- **Data excerpts**
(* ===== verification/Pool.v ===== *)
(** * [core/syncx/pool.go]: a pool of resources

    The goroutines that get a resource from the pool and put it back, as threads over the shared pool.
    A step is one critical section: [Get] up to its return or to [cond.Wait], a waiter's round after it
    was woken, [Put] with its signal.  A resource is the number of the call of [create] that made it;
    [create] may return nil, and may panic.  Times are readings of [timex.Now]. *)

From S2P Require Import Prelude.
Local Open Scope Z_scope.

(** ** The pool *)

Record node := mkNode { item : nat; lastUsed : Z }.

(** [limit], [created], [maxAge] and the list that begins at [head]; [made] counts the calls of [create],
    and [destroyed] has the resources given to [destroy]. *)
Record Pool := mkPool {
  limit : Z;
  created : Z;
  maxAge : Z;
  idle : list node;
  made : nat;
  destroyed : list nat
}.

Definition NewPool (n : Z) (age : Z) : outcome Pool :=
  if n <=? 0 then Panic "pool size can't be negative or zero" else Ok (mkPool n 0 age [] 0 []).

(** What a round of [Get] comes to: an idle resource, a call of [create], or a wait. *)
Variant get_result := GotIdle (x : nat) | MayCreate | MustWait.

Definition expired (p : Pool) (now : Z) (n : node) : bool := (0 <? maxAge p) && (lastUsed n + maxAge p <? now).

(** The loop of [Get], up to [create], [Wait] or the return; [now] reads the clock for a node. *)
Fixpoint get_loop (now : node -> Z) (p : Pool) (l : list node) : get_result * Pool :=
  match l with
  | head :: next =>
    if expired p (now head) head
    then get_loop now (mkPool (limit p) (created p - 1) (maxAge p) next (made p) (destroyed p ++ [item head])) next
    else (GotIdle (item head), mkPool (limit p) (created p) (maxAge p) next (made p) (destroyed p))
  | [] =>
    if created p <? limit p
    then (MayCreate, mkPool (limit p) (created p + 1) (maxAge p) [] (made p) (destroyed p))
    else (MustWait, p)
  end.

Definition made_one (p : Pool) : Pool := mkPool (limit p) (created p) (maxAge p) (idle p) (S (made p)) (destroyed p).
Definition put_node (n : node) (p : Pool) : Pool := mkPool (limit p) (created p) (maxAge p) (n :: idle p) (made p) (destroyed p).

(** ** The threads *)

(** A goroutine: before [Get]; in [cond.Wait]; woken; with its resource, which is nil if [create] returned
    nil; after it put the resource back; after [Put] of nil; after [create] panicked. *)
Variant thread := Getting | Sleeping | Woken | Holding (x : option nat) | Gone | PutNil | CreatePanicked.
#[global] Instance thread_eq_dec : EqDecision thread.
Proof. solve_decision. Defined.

- **Task objective**
Within the material above, output exactly the lines from the one with "Fixpoint get_loop (now" through the one with "#[global] Instance thread_eq_dec", end lines included, and nothing besides.

- **Response to this exercise**
Fixpoint get_loop (now : node -> Z) (p : Pool) (l : list node) : get_result * Pool :=
  match l with
  | head :: next =>
    if expired p (now head) head
    then get_loop now (mkPool (limit p) (created p - 1) (maxAge p) next (made p) (destroyed p ++ [item head])) next
    else (GotIdle (item head), mkPool (limit p) (created p) (maxAge p) next (made p) (destroyed p))
  | [] =>
    if created p <? limit p
    then (MayCreate, mkPool (limit p) (created p + 1) (maxAge p) [] (made p) (destroyed p))
    else (MustWait, p)
  end.

Definition made_one (p : Pool) : Pool := mkPool (limit p) (created p) (maxAge p) (idle p) (S (made p)) (destroyed p).
Definition put_node (n : node) (p : Pool) : Pool := mkPool (limit p) (created p) (maxAge p) (n :: idle p) (made p) (destroyed p).

(** ** The threads *)

(** A goroutine: before [Get]; in [cond.Wait]; woken; with its resource, which is nil if [create] returned
    nil; after it put the resource back; after [Put] of nil; after [create] panicked. *)
Variant thread := Getting | Sleeping | Woken | Holding (x : option nat) | Gone | PutNil | CreatePanicked.
#[global] Instance thread_eq_dec : EqDecision thread.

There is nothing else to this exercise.